Fiche de lecture de Claude Comité Nord

Editions de L’Observatoire, 2020
J’avoue que lorsque la sélection 2021 des ouvrages du Comité de lecture Nord-Sud Pessac Kinshasa est tombée, je ne me suis pas précipitée vers l’ouvrage « Aline et les hommes de guerre » de Karine Silla. Un an plus tard, Isabelle Mandile m’ayant un peu poussée, la lecture des premières pages du livre m’a tout de suite captivée. L’Autrice Karine Silla, y révèle son intention de mêler à la fois un hommage à son père, docteur en sociologie et diplomate des Nations Unies sénégalais et l’histoire de la vie de la résistante Aline Sittoe Diatta, Jeanne d’Arc ou Gandhi africain.e. De son père elle écrit dans le prologue, « tu ne m’as rien donné à part la vie, et tu ne m’as rien laissé après ta mort, à part le monde obscur de nos ancêtres et les contes de mon enfance… ». S’ensuit la description d’une photographie d’Aline : « courageuse, belle, au port de tête insolent, torse nu, la pipe à la bouche, un gri-gri autour du bras, libre, féminine et féministe avant l’heure… » Est-ce d’ailleurs la photographie d’Aline qui figure sur la couverture du livre ou s’agit-il du portrait d’une femme ouolof anonyme comme il est indiqué? On ne sait pas. Et c’est là tout le mystère du livre – entre histoires, histoire avec un grand H, contes et légendes.
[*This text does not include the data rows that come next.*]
Lemma find_index_Some {A} (p : A -> bool) (xs : list A) (i : nat) :
  find_index p xs = Some i ->
  exists x, xs !! i = Some x /\ p x = true.
Proof.
  revert i; induction xs as [|x xs IH]; intros i; simpl; [done|].
  destruct (p x) eqn:Hp.
  - intros [= <-]. by exists x.
  - destruct (find_index p xs) as [j|]; simpl; [|done].
    intros [= <-]. by apply IH.
Qed.

Lemma find_index_None {A} (p : A -> bool) (xs : list A) :
  find_index p xs = None <-> forall x, x ∈ xs -> p x = false.
Proof.
  induction xs as [|x xs IH]; simpl.
  - split; [intros _ y Hy; by apply elem_of_nil in Hy|done].
  - destruct (p x) eqn:Hp.
    + split; [done|]. intros H. specialize (H x (list_elem_of_here _ _)). congruence.
    + destruct (find_index p xs); simpl.
      * split; [done|]. intros H.
        assert (@None nat = None) as _ by done.
        destruct IH as [_ IH]. discriminate IH.
        intros y Hy. apply H. by apply list_elem_of_further.
      * split; [|done]. intros _ y [->|Hy]%elem_of_cons; [done|].
        by apply IH.
Qed.

Lemma generatePlugin_inv (env : Env) (opts : GeneratePluginOptions) (w w' : World)
    (r : VendurePluginRef + Halt) :
  generatePlugin env opts w = (r, w') ->
  match r with
  | inr h =>
      disk w' = disk w /\
      console w' = console w ++ [SpinnerStart "Generating plugin scaffold..."]
  | inl plugin =>
      exists i f1 f2 f3,
        plugin = {| classDeclaration := {| classFile := 0; classIndex := i |} |} /\
        project w' =
          [ {| filePath :=
                 Path.join [pluginDir opts;
                            ChangeCase.paramCase (nameWithoutPlugin (name opts))
                            +:+ ".plugin.ts"];
               fileContent := f1 |};
            {| filePath := Path.join [pluginDir opts; "types.ts"]; fileContent := f2 |};
            {| filePath := Path.join [pluginDir opts; "constants.ts"];
               fileContent := f3 |} ] /\
        classes f1 !! i = Some (pluginName (templateContextOf opts)) /\
        disk w' = flush (project w') (disk w) /\
        console w' = console w ++ [SpinnerStart "Generating plugin scaffold...";
                                   SpinnerStop "Generated plugin scaffold"; Flush]
  end.
Proof.
  unfold generatePlugin.
  cbv [mbind Cmd_bind mret Cmd_ret emit getTsMorphProject setProject createFile
       get throw halt getClass renameClass updateFile getVariableDeclaration
       renameVariable setInitializer updateVariable move save setDisk log].
  simpl.
  destruct (disk w !! Path.join [dirname env; "templates/plugin.template.ts"])
    as [[|t1|]|] eqn:E1; simpl; try (intros [= <- <-]; done).
  destruct (find_index _ (classes t1)) as [i|] eqn:Ei; simpl;
    [|intros [= <- <-]; done].
  destruct (disk w !! Path.join [dirname env; "templates/types.template.ts"])
    as [[|t2|]|] eqn:E2; simpl; try (intros [= <- <-]; done).
  destruct (disk w !! Path.join [dirname env; "templates/constants.template.ts"])
    as [[|t3|]|] eqn:E3; simpl; try (intros [= <- <-]; done).
  apply find_index_Some in Ei as (c & Hc & _).
  destruct (find_index _ (variables t3)) as [v1|]; simpl;
    (destruct (find_index _ _) as [v2|]; simpl;
     intros [= <- <-]; eexists _, _, _, _; simpl;
     (split; [reflexivity|]); (split; [reflexivity|]);
     (split; [apply list_lookup_insert_eq; by eapply lookup_lt_Some|]);
     (split; [reflexivity|]); by rewrite <- !app_assoc).
Qed.

Lemma find_class_None (n : string) (cs : list string) :
  find_index (fun c => bool_decide (c = n)) cs = None <-> n ∉ cs.
Proof.
  rewrite find_index_None. split.
  - intros H Hn. specialize (H n Hn). by case_bool_decide.
  - intros H c Hc. case_bool_decide; [by subst|done].
Qed.

Lemma find_variable_None (n : string) (vs : list VariableDeclaration) :
  find_index (fun v => bool_decide (variableName v = n)) vs = None <->
  n ∉ variableName <$> vs.
Proof.
  rewrite find_index_None. split.
  - intros H (v & -> & Hv)%list_elem_of_fmap. specialize (H v Hv). by case_bool_decide.
  - intros H v Hv. case_bool_decide as E; [|done].
    destruct H. rewrite <- E. by apply list_elem_of_fmap_2.
Qed.
Definition handleStripeError (e : js_error) : AppError.t :=
  let type := match e with OtherError p => ErrorProps.type p | _ => "" end in
  match type with
  | "StripeCardError" => AppError.mk (error_message e) 400 true (Some "CARD_ERROR")
  | "StripeRateLimitError" =>
      AppError.mk "Too many requests made to the API too quickly" 429 true
        (Some "RATE_LIMIT_ERROR")
  | "StripeInvalidRequestError" =>
      AppError.mk "Invalid parameters were supplied to Stripe API" 400 true
        (Some "INVALID_REQUEST")
  | "StripeAPIError" =>
      AppError.mk "An error occurred internally with Stripe API" 500 false
        (Some "STRIPE_API_ERROR")
  | "StripeConnectionError" =>
      AppError.mk "Some kind of error occurred during the HTTPS communication" 500 false
        (Some "STRIPE_CONNECTION_ERROR")
  | "StripeAuthenticationError" =>
      AppError.mk "You probably used an incorrect API key" 401 true
        (Some "STRIPE_AUTH_ERROR")
  | _ => AppError.mk "Payment processing failed" 500 false (Some "PAYMENT_ERROR")
  end.

Definition getErrorName (statusCode : Z) : string :=
  match statusCode with
  | 400 => "Bad Request"
  | 401 => "Unauthorized"
  | 403 => "Forbidden"
  | 404 => "Not Found"
  | 409 => "Conflict"
  | 422 => "Unprocessable Entity"
  | 429 => "Too Many Requests"
  | 500 => "Internal Server Error"
  | 502 => "Bad Gateway"
  | 503 => "Service Unavailable"
  | _ => "Error"
  end%Z.

(** The conversion at the head of [errorHandler]; [inl] is what it throws
    itself. *)
Definition toAppError (env : NodeEnv) (error : js_error) : js_error + AppError.t :=
  match error with
  | App a => inr a
  | PrismaClientKnownRequestError code target => inr (handlePrismaError code target)
  | ZodError => inr handleZodError
  | _ =>
      let name := error_name error in
      if bool_decide (name = "MongoError") || bool_decide (name = "ValidationError")
         || bool_decide (name = "CastError")
      then handleMongoError error
      else if bool_decide (name = "JsonWebTokenError")
              || bool_decide (name = "TokenExpiredError")
      then inr (handleJWTError error)
      else if String.prefix "Stripe" (error_constructor_name error)
      then inr (handleStripeError error)
      else inr (AppError.mk
                  (if bool_decide (env = production) then "Something went wrong"
                   else error_message error)
                  500 false (Some "INTERNAL_ERROR"))
  end.

(** [errorHandler]: the response it sends, or the error it throws before it
    has sent anything. *)
Definition errorHandler (env : NodeEnv) (error : js_error) : js_error + response :=
  match toAppError env error with
  | inl thrown => inl thrown
  | inr appError =>
      inr (Response (AppError.statusCode appError)
             (JErrorResponse (getErrorName (AppError.statusCode appError))
                (AppError.message appError) (AppError.code appError)))
  end.

(** [next(error)] in the application: Express runs [errorHandler], the only
    error middleware it registers (part_006, [app.use(errorHandler)]); what
    [errorHandler] throws, Express catches and hands to its built-in final
    handler, which answers an error that carries no status of its own with
    500 and an HTML page. *)
Definition next_error (env : NodeEnv) (error : js_error) : response :=
  match errorHandler env error with
  | inr r => r
  | inl _ => Response 500 HtmlErrorPage
  end.

(** ** auth.ts *)

(** [authHeader?.substring(7)] *)
Definition substring7 (authHeader : option header) : option Token :=
  match authHeader with
  | None => None
  | Some (Bearer tok) => Some tok
  | Some (NotBearer raw) => Some (Malformed (String.substring 7 (String.length raw - 7) raw))
  end.

Section Middleware.
Context (cfg : Config.t).

(** The [catch] block of [authMiddleware]. *)
Definition authMiddleware_catch (error : js_error) : outcome :=
  if instanceof_JsonWebTokenError error then
    Send (Response 401 (JError "Unauthorized" "Invalid access token"))
  else if instanceof_TokenExpiredError error then
    Send (Response 401 (JError "Unauthorized" "Access token has expired"))
  else
    Send (Response 500 (JError "Internal Server Error" "Authentication failed")).

(** The [try] block of [authMiddleware]. *)
Definition authMiddleware_try (authHeader : option header) (now : Z) : M outcome :=
  match authHeader with
  | Some (Bearer token) =>
      let* decoded := lift (Jwt.verify token (Config.secret cfg) now) in
      let* user := prisma.user.findUnique (JWTPayload.userId decoded) in
      match user with
      | None => ret (Send (Response 401 (JError "Unauthorized" "User not found")))
      | Some row =>
          let user := User.select (JWTPayload.userId decoded) row in
          if bool_decide (AuthUser.subscriptionStatus user ≠ ACTIVE) then
            ret (Send (Response 403 (JError "Forbidden" "Account is not active")))
          else
            prisma.user.update (AuthUser.id user) (User.set_lastLogin now) ;;
            ret (Next (Some user))
      end
  | _ => ret (Send (Response 401 (JError "Unauthorized" "Access token is required")))
  end.
Lemma built_buttons (args : list (string * string)) (buttons : list Button) :
  Forall2 (fun arg b => new_Button (fst arg) (snd arg) = Ok b) args buttons <->
  Forall (fun arg =>
            1 <= String.length (fst arg) <= 256 /\
            edge_space_test (fst arg) = false /\
            1 <= String.length (snd arg) <= 20) args /\
  buttons = map (fun arg => Button_of (fst arg) (snd arg)) args.
Proof.
  split.
  - induction 1 as [|arg b args buttons Hb _ [IHall ->]];
      [split; [constructor|reflexivity]|].
    apply new_Button_Ok in Hb. destruct Hb as (Hid & Hspace & Htitle & ->).
    split; [constructor; [tauto|exact IHall]|reflexivity].
  - intros [Hall ->]. induction Hall as [|arg args Harg _ IH]; constructor.
    + apply new_Button_Ok. tauto.
    + exact IH.
Qed.

(** X15.  Buttons built by Button go together in an ActionButtons exactly when
    there are 1 to 3 of them, no id was given twice and no title was given
    twice.  The ActionButtons then holds them in the order given, each with an
    id of 1 to 256 characters that neither starts nor ends with a space and a
    title of 1 to 20 characters, and carries the discriminant "button". *)
Theorem X15_ActionButtons_of_built_buttons (args : list (string * string))
    (buttons : list Button) :
  Forall2 (fun arg b => new_Button (fst arg) (snd arg) = Ok b) args buttons ->
  (is_ok (new_ActionButtons buttons) = true <->
     1 <= length args <= 3 /\ NoDup (map fst args) /\ NoDup (map snd args)) /\
  (forall a, new_ActionButtons buttons = Ok a ->
     ActionButtons_tag a = Some "button" /\
     ActionButtons_buttons a
       = map (fun arg => Button_of (fst arg) (snd arg)) args /\
     Forall (fun b =>
               1 <= String.length (Reply_id (Button_reply b)) <= 256 /\
               edge_space_test (Reply_id (Button_reply b)) = false /\
               1 <= String.length (Reply_title (Button_reply b)) <= 20)
       (ActionButtons_buttons a)).
Proof.
  intros Hbuilt. apply built_buttons in Hbuilt. destruct Hbuilt as [Hall ->].
  rewrite new_ActionButtons_cases.
  assert (Hids : button_ids (map (fun arg => Button_of (fst arg) (snd arg)) args)
                 = map fst args).
  { unfold button_ids. rewrite map_map. reflexivity. }
  assert (Htitles : button_titles
                      (map (fun arg => Button_of (fst arg) (snd arg)) args)
                    = map snd args).
  { unfold button_titles. rewrite map_map. reflexivity. }
  rewrite Hids, Htitles, length_map.
  split.
  - rewrite is_ok_check, count_check_false.
    destruct (bool_decide (NoDup (map fst args))) eqn:Ei;
      [apply bool_decide_eq_true_1 in Ei|apply bool_decide_eq_false_1 in Ei];
      (destruct (bool_decide (NoDup (map snd args))) eqn:Et;
       [apply bool_decide_eq_true_1 in Et|apply bool_decide_eq_false_1 in Et]);
      simpl; intuition congruence.
  - intros a Ha. apply Ok_check in Ha.
    destruct (bool_decide (NoDup (map fst args))); [|discriminate Ha].
    destruct (bool_decide (NoDup (map snd args))); [|discriminate Ha].
    injection Ha as <-. simpl.
    split; [reflexivity|]. split; [reflexivity|].
    apply Forall_map. exact Hall.
Qed.

Lemma X15_ActionButtons_of_built_buttons_witness :
  is_ok (new_ActionButtons [yes_button; no_button]) = true.
Proof.
  destruct (X15_ActionButtons_of_built_buttons
              [("yes", "Yes"); ("no", "No")] [yes_button; no_button])
    as [Accepts _].
  - repeat constructor.
  - apply Accepts. split; [simpl; lia|].
    split; apply (bool_decide_eq_true_1 _); vm_compute; reflexivity.
Defined.

(** ** From the parts to the Interactive *)

Lemma new_Product_Ok (product_retailer_id : string) :
  product_retailer_id <> "" ->
  new_Product product_retailer_id
    = Ok {| Product_product_retailer_id := product_retailer_id |}.
Proof.
  intros Hne. apply truthy_nonempty in Hne. unfold new_Product.
  rewrite Hne. reflexivity.
Qed.

(** X16.  A single product message.  From a retailer id and a catalog id that
    are not empty, Product and then ActionCatalog are built, and Interactive on
    that action is built with or without a body as long as no header is
    given: its type is "product", and its action holds the catalog id and the
    retailer id and no discriminant.  With a header it is refused. *)
Theorem X16_single_product_message (fields : ClassFields)
    (catalog_id product_retailer_id : string)
    (body : option Body) (header : option Header) (footer : option Footer) :
  catalog_id <> "" -> product_retailer_id <> "" ->
  exists p a,
    new_Product product_retailer_id = Ok p /\
    new_ActionCatalog fields catalog_id [AProduct p] = Ok a /\
    new_Interactive body None footer (Some (OfActionCatalog a)) =
      (let stored :=
         OfActionCatalog
           {| ActionCatalog_catalog_id := catalog_id;
              ActionCatalog_product_retailer_id := Some product_retailer_id;
              ActionCatalog_sections := None;
              ActionCatalog_tag := None |} in
       (Ok {| Interactive_action := stored;
              Interactive_type := "product";
              Interactive_body := body;
              Interactive_header := None;
              Interactive_footer := footer;
              Interactive_tag := Some "interactive" |},
        Some stored)) /\
    (is_Some header ->
       new_Interactive body header footer (Some (OfActionCatalog a)) =
         (Throw "Interactive must not have a header component if action is a single product",
          Some (OfActionCatalog a))).
Proof.
  intros Hcatalog Hproduct.
  exists {| Product_product_retailer_id := product_retailer_id |}.
  exists {| ActionCatalog_catalog_id := catalog_id;
            ActionCatalog_product_retailer_id := Some product_retailer_id;
            ActionCatalog_sections := None;
            ActionCatalog_tag := Some "product" |}.
  split; [apply new_Product_Ok, Hproduct|].
  apply truthy_nonempty in Hcatalog.
  split; [unfold new_ActionCatalog; rewrite Hcatalog; reflexivity|].
  split.
  - reflexivity.
  - intros [h ->]. reflexivity.
Qed.
Lemma sum_shares (ps : list string) (s : nat) :
  0 ≤ remainder →
  foldr Z.add 0 (imap (λ i _, share base remainder (s + i)) ps)
  = Z.of_nat (length ps) * base
    + 0 `max` ((Z.of_nat (s + length ps) `min` remainder) - Z.of_nat s).
Proof.
  intros Hr. revert s. induction ps as [|p ps IH]; intros s.
  - simpl. lia.
  - rewrite imap_cons. simpl.
    rewrite (imap_ext _ (λ i _, share base remainder (S s + i))); [|intros; simpl; f_equal; lia].
    rewrite IH. unfold share. rewrite Nat.add_0_r. case_decide; lia.
Qed.

End equal_split_facts.

Lemma equal_split_alt (ps : list string) (n : Z) :
  equal_split ps n
  = list_to_map (imap (λ i p, (p, share (n `div` Z.of_nat (length ps))
                                     (n `mod` Z.of_nat (length ps)) i)) ps).
Proof. reflexivity. Qed.

Lemma imap_fst_share (ps : list string) (f : nat → Z) :
  (imap (λ i p, (p, f i)) ps).*1 = ps.
Proof.
  revert f. induction ps as [|p ps IH]; intros f; [done|].
  rewrite imap_cons. simpl. f_equal. apply (IH (f ∘ S)).
Qed.

Lemma imap_snd_share (ps : list string) (f : nat → Z) :
  (imap (λ i p, (p, f i)) ps).*2 = imap (λ i _, f i) ps.
Proof.
  revert f. induction ps as [|p ps IH]; intros f; [done|].
  rewrite !imap_cons. simpl. f_equal. apply (IH (f ∘ S)).
Qed.

Lemma equal_split_dom ps n : dom (equal_split ps n) = list_to_set ps.
Proof. rewrite equal_split_alt, dom_list_to_map_L. by rewrite imap_fst_share. Qed.

(** The [i]-th priority in sorted order gets [base], and one more when
    [i < remainder]. *)
Lemma equal_split_item ps n (i : nat) p :
  NoDup ps → ps !! i = Some p →
  item (equal_split ps n) p
  = n `div` Z.of_nat (length ps)
    + (if decide (Z.of_nat i < n `mod` Z.of_nat (length ps)) then 1 else 0).
Proof.
  intros Hnd Hi. rewrite equal_split_alt. unfold item.
  set (l := imap _ ps).
  assert ((list_to_map l : gmap string Z) !! p
          = Some (share (n `div` Z.of_nat (length ps)) (n `mod` Z.of_nat (length ps)) i))
    as Hp; [|by rewrite Hp].
  apply elem_of_list_to_map.
  - subst l. by rewrite imap_fst_share.
  - apply list_elem_of_lookup. exists i. subst l. by rewrite list_lookup_imap, Hi.
Qed.

Lemma equal_split_sum ps n :
  NoDup ps → ps ≠ [] → dict_sum (equal_split ps n) = n.
Proof.
  intros Hnd Hne. rewrite equal_split_alt.
  rewrite dict_sum_list_to_map by (by rewrite imap_fst_share).
  rewrite imap_snd_share.
  assert (0 < Z.of_nat (length ps)) as Hk
    by (destruct ps; [done|]; rewrite length_cons; lia).
  pose proof (Z.mod_pos_bound n _ Hk) as Hmod.
  pose proof (Z.div_mod n (Z.of_nat (length ps)) ltac:(lia)) as Hdiv.
  pose proof (sum_shares (n `div` Z.of_nat (length ps)) (n `mod` Z.of_nat (length ps))
                ps 0 ltac:(lia)) as Hsum.
  simpl in Hsum. rewrite Hsum. lia.
Qed.


(** *** Capping and reassignment *)

Section reassign_facts.
Variable counts : gmap string Z.
Implicit Types (t : gmap string Z) (d : Z) (ps order : list string).

Lemma cap_by_availability_from ps : ∀ t d0,
  (∀ p, p ∈ ps → p ∈ dom t) →
  ∃ t' d',
    foldl (λ '(targets, deficit) p,
             if decide (item counts p < item targets p)
             then (<[p := item counts p]> targets,
                   deficit + (item targets p - item counts p))
             else (targets, deficit)) (t, d0) ps = (t', d')
    ∧ dom t' = dom t
    ∧ d0 ≤ d'
    ∧ dict_sum t' + d' = dict_sum t + d0
    ∧ ∀ p, item t' p = if decide (p ∈ ps) then item t p `min` item counts p
                       else item t p.
Proof.
  induction ps as [|q ps IH]; intros t d0 Hdom.
  - exists t, d0. split_and!; try done; lia.
  - simpl. 
    assert (q ∈ dom t) as Hq by (apply Hdom; left).
    destruct (decide (item counts q < item t q)) as [Hlt|Hge].
    + destruct (IH (<[q := item counts q]> t) (d0 + (item t q - item counts q)))
        as (t' & d' & -> & Hd & Hle & Hsum & Hitem).
      { intros p Hp. rewrite dom_insert_L. apply elem_of_union_r, Hdom. by right. }
      exists t', d'. split_and!; [done| | lia | |].
      * rewrite Hd, dom_insert_L. set_solver.
      * rewrite Hsum, dict_sum_insert. lia.
      * intros p. rewrite Hitem, item_insert.
        destruct (decide (q = p)) as [<-|Hne].
        -- rewrite (decide_True (P := q ∈ q :: ps)) by left. case_decide; lia.
        -- destruct (decide (p ∈ ps)) as [Hin|Hnin].
           ++ by rewrite decide_True by (by right).
           ++ rewrite decide_False; [done|]. rewrite not_elem_of_cons. done.
    + destruct (IH t d0) as (t' & d' & -> & Hd & Hle & Hsum & Hitem).
      { intros p Hp. apply Hdom. by right. }
      exists t', d'. split_and!; try done.
      intros p. rewrite Hitem.
      destruct (decide (q = p)) as [<-|Hne].
      * rewrite (decide_True (P := q ∈ q :: ps)) by left. case_decide; lia.
      * destruct (decide (p ∈ ps)) as [Hin|Hnin].
        -- by rewrite decide_True by (by right).
        -- rewrite decide_False; [done|]. rewrite not_elem_of_cons. done.
Qed.

Lemma cap_by_availability_spec ps t :
  (∀ p, p ∈ ps → p ∈ dom t) →
  ∃ t' d',
    cap_by_availability counts ps t = (t', d')
    ∧ dom t' = dom t
    ∧ 0 ≤ d'
    ∧ dict_sum t' + d' = dict_sum t
    ∧ ∀ p, item t' p = if decide (p ∈ ps) then item t p `min` item counts p
                       else item t p.
Proof.
  intros Hdom. destruct (cap_by_availability_from ps t 0 Hdom)
    as (t' & d' & Heq & ? & ? & ? & ?).
  exists t', d'. split_and!; try done. lia.
Qed.

(** One pass: it keeps every quota within availability, moves
    [deficit] units at most, and either assigns at least one unit or
    finds no priority with spare capacity. *)
Lemma reassign_pass_spec order : ∀ t d b,
  0 < d →
  (∀ p, p ∈ order → p ∈ dom t) →
  (∀ p, item t p ≤ item counts p) →
  ∃ t' d' b',
    reassign_pass counts order t d b = (t', d', b')
    ∧ dom t' = dom t
    ∧ (∀ p, item t p ≤ item t' p ≤ item counts p)
    ∧ 0 ≤ d'
    ∧ dict_sum t' + d' = dict_sum t + d
    ∧ ((b' = b ∧ t' = t ∧ d' = d ∧ ∀ p, p ∈ order → item counts p ≤ item t p)
       ∨ (b' = true ∧ d' < d)).
Proof.
  induction order as [|q order IH]; intros t d b Hd Hdom Hfit.
  - exists t, d, b. split; [done|]. split; [done|].
    split; [intros p; specialize (Hfit p); lia|]. split; [lia|]. split; [lia|].
    left. split; [done|]. split; [done|]. split; [done|].
    by intros p ?%elem_of_nil.
  - simpl. assert (q ∈ dom t) as Hq by (apply Hdom; left).
    destruct (decide (item counts q - item t q ≤ 0)) as [Hno|Hspare].
    + destruct (IH t d b Hd) as (t' & d' & b' & -> & ? & ? & ? & ? & Hcase);
        [intros p Hp; apply Hdom; by right | done |].
      exists t', d', b'. do 5 (split; [done|]).
      destruct Hcase as [(-> & -> & -> & Hnone)|?]; [left|by right].
      do 3 (split; [done|]). intros p [->|?]%elem_of_cons; [lia|auto].
    + set (t1 := <[q := item t q + 1]> t).
      assert (dom t1 = dom t) as Hdom1 by (subst t1; rewrite dom_insert_L; set_solver).
      assert (∀ p, item t p ≤ item t1 p ≤ item counts p) as Hfit1.
      { intros p. subst t1. rewrite item_insert. specialize (Hfit p).
        case_decide; subst; lia. }
      assert (dict_sum t1 = dict_sum t + 1) as Hsum1
        by (subst t1; rewrite dict_sum_insert; lia).
      destruct (decide (d - 1 = 0)) as [Hz|Hnz].
      * exists t1, (d - 1), true. split; [done|]. split; [done|]. split; [done|].
        split; [lia|]. split; [lia|]. right. split; [done|lia].
      * destruct (IH t1 (d - 1) true)
          as (t' & d' & b' & -> & Hd' & Hfit' & ? & Hsum' & Hcase);
          [lia | intros p Hp; rewrite Hdom1; apply Hdom; by right
           | intros p; apply Hfit1 |].
        exists t', d', b'. split; [done|]. split; [congruence|].
        split; [intros p; specialize (Hfit1 p); specialize (Hfit' p); lia|].
        split; [done|]. split; [lia|].
        right. destruct Hcase as [(-> & -> & -> & _)|[-> ?]]; split; try done; lia.
Qed.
Personnellement je n’avais jamais entendu parler d’Aline Sitoe Diatta, si ce n’est que lors d’un voyage à Dakar où j’ai découvert le nom donné au ferry qui fait le lien entre Dakar et La Casamance. Diverses recherches ne donnent pas grand chose non plus. Peu d’ouvrages, peu d’articles…ce qui tend à faire grandir la légende. Karine Silla a construit un roman biographique. Elle nous fait découvrir le personnage d’Aline en même temps qu’un grand pan de l’histoire du Sénégal et de la colonisation française – histoire tout aussi méconnue. On y apprend toutes les périodes de la colonisation portugaise, anglaise puis française et les atrocités des systèmes coloniaux mis en place. Aline naît en 1920 dans le village de Cabrousse. Nous sommes en Casamance dans la mangrove et les rizières, c’est le pays des Diolas, connus pour leur amour de la liberté et la résistance à la domination étrangère. Aline, orpheline, élevée par un oncle, doit quitter son village. Elle devient docker sur le port de Ziguinchor, puis gouvernante dans une famille de colons français à Dakar. C’est la qu’elle entend des voix qui lui ordonnent de rentrer chez elle en Casamance pour libérer son peuple. Adepte de la non violence et de la désobéissance civile, elle les appelle à lutter pour leur terre et le respect de leurs traditions au moment où le système colonial imposé par l’administration française pendant la deuxième guerre mondiale est le plus dur. Elle va encourager le refus du paiement de l’impôt, le refus de la conscription des hommes, et le refus de la culture de l’arachide. Arrêtée et déportée au Mali, la jeune femme meurt à vingt-quatre ans devenant l’héroïne de la résistance sénégalaise. Roman très intéressant d’un point de vue historique qui nous apprend beaucoup sur la colonisation qu’on ne nous a pas enseignée voire cachée. Karine Silla réhabilite le personnage d’Aline Sitoe Diatta, sa résistance aux colonisateurs soit disant supérieurs et les traditions de son peuple.